While cooking fritters, assemble avocado tomato goodness by combing the remaining ingredients.  Serve fritter with tomato avocado goodness on top sort of helter-skelter – ilke so:

Delish. A big bite of summer in every forkful. As for kid-friendly… not so much for us, but that meant I got to have more for lunch.

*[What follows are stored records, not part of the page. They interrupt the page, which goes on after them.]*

(* ===== verification/SpawnDemo.v ===== *)
(** * Spawns on concrete histories

    A child of one parent, a browser that answers, and the histories to which the theorems of
    the spawns are applied.  The last examples show what the code does where its documentation
    says otherwise. *)

From stdpp Require Import pretty.
From S2P Require Import Prelude PyFloat PyStr PyUrl PyJson Models ProjectUrl.
From S2P Require Import WorkerProtocol Registry AttemptTables Persistence PersistenceFacts.
From S2P Require Import PersistenceTheorems ProbeOps Reconcile Actions Leases Programs Spawns.
From S2P Require Import Replacement ChildDispatch ChildDispatchTheorems.
From S2P Require Import Dispatcher Workers Runs ChildSpawn ChildBatch.
From S2P Require Import SpawnSteps SpawnPrograms SpawnHistory.
From S2P Require Import BatchTheorems BatchWindows.

Open Scope string_scope.
Open Scope Z_scope.
Open Scope list_scope.

Section Demo.
Existing Instance AsciiTables.
Existing Instance any_netloc.
Existing Instance text_digests.
Existing Instance plan_formatting.

Definition spawn_request (key : string) : ChildRequest :=
  mkChildRequest "t1" key "p" "write the parser" "/w" "Read, write, test." None None None
    (Some demo_project) [].

Definition spawn_child : string := "task_0123456789ab".

(** A registry with one child that has no worker yet. *)
Definition spawn_db : Registry :=
  (create_child_dispatch (spawn_request "k") "0123456789abcdef" "d" (of_Z 5) fresh_db).1.

Definition spawn_workspace : WorkspaceObservation :=
  mkWorkspaceObservation spawn_child (of_Z 9) "/w" true (Some true) None (Some "abc") (Some "b")
    (Some false) (Some "h") [] None [].

(** The clock stands at 10; nobody else is at work and nothing is killed. *)
#[local] Instance spawn_env : RunEnv Registry := {|
  run_now := λ _, of_Z 10; run_others := λ _ r, r; run_killed := λ _, false;
|}.

#[local] Instance spawn_quiet : Alone spawn_env.
Proof. by intros n r. Qed.

#[local] Instance spawn_uuids : Uuids := {|
  uuid_at := λ n, pretty (1000000000000000 + Z.of_nat n);
|}.

Definition answer (changed : bool) (url : option string) : ChildSpawnExecution :=
  mkChildSpawnExecution changed changed "" (Some 7) (Some 8) url false false.

Definition spawn_conversation : string := demo_project +:+ "/c/0123456789abcdef0".

Definition observed (url : string) : ChildSpawnDeliveryObservation :=
  mkChildSpawnDeliveryObservation url true "" false false "".

(** A browser that does what it is told. *)
Definition good_transport : ChildSpawnTransport := {|
  open_authorized := λ _ a, Ok (answer true (Some (sa_tagged_project_url a)));
  reuse_authorized := λ _ a _ _, Ok (answer true (Some (sa_tagged_project_url a)));
  reuse_completed_spawn_authorized := λ _ a _, Ok (answer true (Some (sa_tagged_project_url a)));
  send_authorized := λ _ _ _, Ok (answer true None);
  wait_for_conversation := λ _ _, Ok (answer true (Some spawn_conversation));
  wait_for_delivery := Some (λ _ _ _, Ok (observed spawn_conversation));
  invoke_existing_draft_authorized := λ _ _ _ _, Ok (answer true None);
  observe_owned_project := λ _ a, Ok (answer true (Some (sa_tagged_project_url a)));
  _observe_bound_url := λ _ _, Ok (answer true (Some spawn_conversation));
  close_worker_binding_authorized := λ _ _ _, Ok (answer true None);
  close_completed_spawn_authorized := λ _ _, Ok (answer true None);
|}.

Definition arm_spawn : spawn_step :=
  Arm spawn_child "chrome" (Some spawn_workspace) None (of_Z 600).

Definition batch_step : spawn_step :=
  Batch (λ _ _, Ok spawn_workspace) (λ _, good_transport) "t1" 2 "chrome" (of_Z 600) (of_Z 600)
    false.

Definition batch_world : SpawnWorld := spawn_run (spawn_start spawn_db) [batch_step].

Definition is_prompt (e : spawn_event) : bool :=
  match e with PromptSent _ _ _ _ => true | _ => false end.

Lemma spawn_effects_are_fenced_witness :
  match split_where is_prompt (w_log batch_world) with
  | Some (_, PromptSent s a prompt _, _) =>
      spawns s !! sa_attempt_id a = Some a ∧
      sa_state a = ChildSpawnAttemptState.PROMPT_SUBMITTED
  | _ => False
  end.
Proof.
  destruct (split_where is_prompt (w_log batch_world)) as [[[before e] after]|] eqn:E;
    [|by vm_compute in E].
  assert (is_prompt e = true) as He.
  { replace e with (default e (snd <$> (fst <$> split_where is_prompt (w_log batch_world))))
      by (by rewrite E). by vm_compute. }
  destruct e; try discriminate He.
  exact (proj1 (spawn_effects_are_fenced spawn_db [batch_step] before _ after eq_refl
    (split_where_eq _ _ _ _ _ E))).
Defined.

(** The attempt of the only child. *)
Definition the_attempt (w : SpawnWorld) : option ChildSpawnAttempt :=
  head (map_to_list (spawns (w_store w))).*2.

Lemma spawn_completion_is_observed_witness :
  match the_attempt batch_world with
  | Some a => ∃ url, sa_conversation_url a = strip_or_none url ∧
      web_conversation_project_id url = Some (sa_project_id a)
  | None => False
  end.
Proof.
  destruct (the_attempt batch_world) as [a|] eqn:E; [|by vm_compute in E].
  destruct (spawn_completion_is_observed spawn_db [batch_step] a) as (url & Hu & Hp & _).
  - reflexivity.
  - vm_compute in E. injection E as <-. by vm_compute.
  - vm_compute in E. by injection E as <-.
  - exact (ex_intro _ url (conj Hu Hp)).
Defined.

Definition is_request (e : spawn_event) : bool :=
  match e with WindowRequested _ _ _ _ => true | _ => false end.

Lemma batch_windows_are_released_witness :
  match split_where is_request (w_log batch_world) with
  | Some (_, WindowRequested s a source _, _) =>
      may_take s (children spawn_db "t1") 2 (sa_child_task_id a) source
  | _ => False
  end.
Proof.
  destruct (split_where is_request (w_log batch_world)) as [[[before e] after]|] eqn:E;
    [|by vm_compute in E].
  assert (is_request e = true) as He.
  { replace e with (default e (snd <$> (fst <$> split_where is_request (w_log batch_world))))
      by (by rewrite E). by vm_compute. }
  destruct e; try discriminate He.
  exact (batch_windows_are_released spawn_db [] (λ _ _, Ok spawn_workspace) (λ _, good_transport)
    "t1" 2 "chrome" (of_Z 600) (of_Z 600) false before _ after eq_refl
    (split_where_eq _ _ _ _ _ E)).
Defined.

(** ** What the documentation does not say *)

Definition attempt_id_of (w : SpawnWorld) : string :=
  match the_attempt w with Some a => sa_attempt_id a | None => "" end.

Definition armed_world : SpawnWorld := spawn_run (spawn_start spawn_db) [arm_spawn].

Definition bound_world : SpawnWorld :=
  spawn_do armed_world (Open (attempt_id_of armed_world) good_transport None None None None).

(** Another process submits the same opening between the read and the write. *)
Definition racing_env : RunEnv Registry := {|
  run_now := λ _, of_Z 10;
  run_others := λ n r,
    if Nat.eqb n (S (w_tick armed_world)) then
      match update_child_spawn_attempt r (attempt_id_of armed_world)
              ChildSpawnAttemptState.WINDOW_OPEN_SUBMITTED no_update (of_Z 10) with
      | Ok (r', _) => r'
      | Err _ => r
      end
    else r;
  run_killed := λ _, false;
|}.

(** Both processes may now open a window: the transition WINDOW_OPEN_SUBMITTED to itself is
    accepted. *)
Example two_openers_pass :
  match spawns (run_others (RunEnv := racing_env) (S (w_tick armed_world))
                  (w_store armed_world)) !! attempt_id_of armed_world,
        submit_child_spawn_open (env := racing_env) (attempt_id_of armed_world) None
          armed_world with
  | Some other, (_, Done mine) =>
      sa_state other = ChildSpawnAttemptState.WINDOW_OPEN_SUBMITTED ∧
      sa_state mine = ChildSpawnAttemptState.WINDOW_OPEN_SUBMITTED
  | _, _ => False
  end.
Proof. vm_compute. split; reflexivity. Qed.

(** The reconciliation of a bound window that already shows a conversation registers the worker
    and binds the window, and then fails on the transition to COMPLETED. *)
Example reconcile_of_a_bound_window_fails_late :
  match reconcile_child_spawn (attempt_id_of bound_world) good_transport (of_Z 600) None
          bound_world with
  | (w, Raised e) =>
      exn_type e = RuntimeError ∧
      is_Some (r ← rg_tasks (w_store w) !! spawn_child; tr_current_worker_id r) ∧
      (sa_state <$> the_attempt w) = Some ChildSpawnAttemptState.WINDOW_BOUND
  | _ => False
  end.
Proof. vm_compute. split_and!; [reflexivity|by eexists|reflexivity]. Qed.

(** A browser in which the first click makes the route and leaves the draft. *)
Definition stuck_transport : ChildSpawnTransport := {|
  open_authorized := open_authorized good_transport;
  reuse_authorized := reuse_authorized good_transport;
  reuse_completed_spawn_authorized := reuse_completed_spawn_authorized good_transport;
  send_authorized := send_authorized good_transport;
  wait_for_conversation := wait_for_conversation good_transport;
  wait_for_delivery := Some (λ _ _ _,
    Ok (mkChildSpawnDeliveryObservation spawn_conversation false "Read, write, test." false true
          "draft"));
  invoke_existing_draft_authorized := invoke_existing_draft_authorized good_transport;
  observe_owned_project := observe_owned_project good_transport;
  _observe_bound_url := _observe_bound_url good_transport;
  close_worker_binding_authorized := close_worker_binding_authorized good_transport;
  close_completed_spawn_authorized := close_completed_spawn_authorized good_transport;
|}.

Definition sent_world : SpawnWorld :=
  spawn_do bound_world (Send (attempt_id_of bound_world) stuck_transport (of_Z 600) (of_Z 120)
                          None).

(** The delivery is denied, and the reconciliation completes on the route alone. *)
Example reconcile_completes_on_the_route :
  let done := spawn_do sent_world
    (Reconcile (attempt_id_of bound_world) stuck_transport (of_Z 600) None) in
  (sa_state <$> the_attempt sent_world) = Some ChildSpawnAttemptState.RECONCILE_REQUIRED ∧
  (sa_state <$> the_attempt done) = Some ChildSpawnAttemptState.COMPLETED ∧
  Forall (λ e, match e with
               | DeliveryObserved _ _ (Ok o) => co_delivered o = false
               | _ => True
               end) (w_log done).
Proof. vm_compute. split_and!; [reflexivity|reflexivity|repeat constructor]. Qed.

(** ** A batch after an unknown outcome *)

Lemma sent_spawns_ok : spawns_ok (w_store sent_world).
Proof.
  exact (si_ok _ (do_inv _ _ (do_inv _ (Open (attempt_id_of armed_world) good_transport None None
    None None) (history_inv spawn_db [arm_spawn] eq_refl)))).
Qed.

Definition late_batch : SpawnWorld * out ChildBatchReport :=
  advance_child_dispatch_batch (λ _ _, Ok spawn_workspace) (λ _, good_transport) "t1" 2 "chrome"
    (of_Z 600) (of_Z 600) true sent_world.

Lemma batch_fails_closed_witness :
  w_store late_batch.1 = w_store sent_world ∧ w_log late_batch.1 = w_log sent_world ∧
  ∀ report, late_batch.2 = Done report → br_stopped report = true.
Proof.
  destruct late_batch as [w o] eqn:E.
  apply (batch_fails_closed (λ _ _, Ok spawn_workspace) (λ _, good_transport) "t1" 2 "chrome"
    (of_Z 600) (of_Z 600) true sent_world w o).
  - exact sent_spawns_ok.
  - right. destruct (child_dispatches_for_parent (w_store sent_world) "t1") as [|d ds] eqn:Ed;
      [by vm_compute in Ed|].
    exists d. split; [by left|]. right. right.
    assert (cd_child_task_id d = spawn_child) as ->.
    { assert (d = default d (head (child_dispatches_for_parent (w_store sent_world) "t1"))) as ->
        by (by rewrite Ed). by vm_compute. }
    destruct (the_attempt sent_world) as [a|] eqn:Ea; [|by vm_compute in Ea].
    exists a. assert (a = default a (the_attempt sent_world)) as -> by (by rewrite Ea).
    split_and!; by vm_compute.
  - exact E.
Defined.

End Demo.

Some of My Good Days Look Like This… And Fabu Asian Peanut Sauce

We had a super busy day yesterday in mid-Maryland.  Evening plans and Father’s Day/my birthday on Sunday meant garden obligations had to be met in short order to allow festivities to be truly festive and to allow my neurotic soul to breathe easy and enjoy.  So as soon as breakfast was done (a big honkin’ kale smoothie made into a parfait with overnight oats – cause that’s just how I roll), I grabbed the lawn mower and got a move on.  The great thing about mowing around the garden is that it allows me to peek in and re-evaluate my plan of action.  I had originally planned to leave my broccoli and cauliflower alone as I wasn’t convinced they were done.  I had tomatoes to plant, preferably in the ground as my container tomatoes just don’t seem to do well.  I had basil to pot and various other things to plant, water, weed all in time for my 25th high school reunion (gulp, that sounds like a long time ago).

I quickly discerned that most of the broc and cauliflower were either spent or not budding (with 100 degree heat in the forecast, it seemed like time to give up).  I cleared those puppies out, planted a few new cucumbers and a tomato.  Dug up my ornamental fennel that a dear friend sent me seeds for from her plant in Michigan (i had thought it was edible so put it in the veggie garden – that’s a big plant for no eating in the veggie garden, but lovely and so yum smelling). “Mom…. a snake!”  Ran to children.  Observed large rat snake leaving patio, down retaining wall into woods.  Back to garden.  In went the watermelon.  Husband (pack mule) brought soil and compost to required location and did the part of the mowing that makes my knees go all wing-wangy.  Soil and compost piled in sunny spot, tomato planted.  Carrots pulled, beets pulled, raspberries picked (and eaten –  who could resist?!).  Dig, dig, dig, Hunh?

 Turtle in garden.  Shell completely closed.  Husband transported turtle to patio for warming.  Turtle slowly gained courage and eventually crawled away.  Weeds removed, basil planted, zucchini checked for mildew.  Japanese beetles on raspberry canes squished (without remorse).  Garden haul gathered and taken to kitchen.  Fresh carrot munched while removing leaves from 8 broc/cauliflower plants (rinse, wrap in cool wet and slip in plastic bag then fridge), beets same, carrots same.  Second fridge full.  Warmed leftover bulgur and added freshly harvested (raw) broccoli so it warmed and got the tiniest bit tender.  Stirred in homemade Asian peanut sauce from container in fridge.  Deeeeelish.  Shower.  Actually used a blowdryer – yes, a special occasion indeed.  Met friends, dropped off kids.

Reunion.  Such fun.  Hugs.  Fabulous old (and by that I mean young, vibrant, and absolutely wonderful) friends.  Stories.  Hugs.  Dinner. Cake. Wine. Bed.

Just about perfect.  Hope you are all enjoying a fabulous weekend.

Fabu Asian Peanut Sauce

  • Two large glops of peanut butter
  • A few shakes of soy or Bragg’s (to taste)
  • red chili flakes (or chili paste)
  • crushed garlic
  • minced/crushed/or powdered ginger
  • chopped cilantro
  • water

This is a wonderful sauce in that it is highly adaptable and easy to adjust for different tastes and uses.  I usually don’t measure (shocker, I know), start with the PB, and add the other ingredients to taste (which means I get to eat it while I’m making it, which is obviously a good thing).  Most of the ingredients are optional or could be changed out, but I find this combo to be the most yum.  When I’ve mixed everything but the water to taste, I add enough water to make it suit my needs.  If it’s a drizzling sauce I add more water.  If I want to dip veggies in it, less water.  It keeps beautifully and adds a lovely Asian peanut vibe to just about anything you might want to eat.  Great on noodles, fabulous on broccoli…. especially broccoli you’ve just brought in from the garden.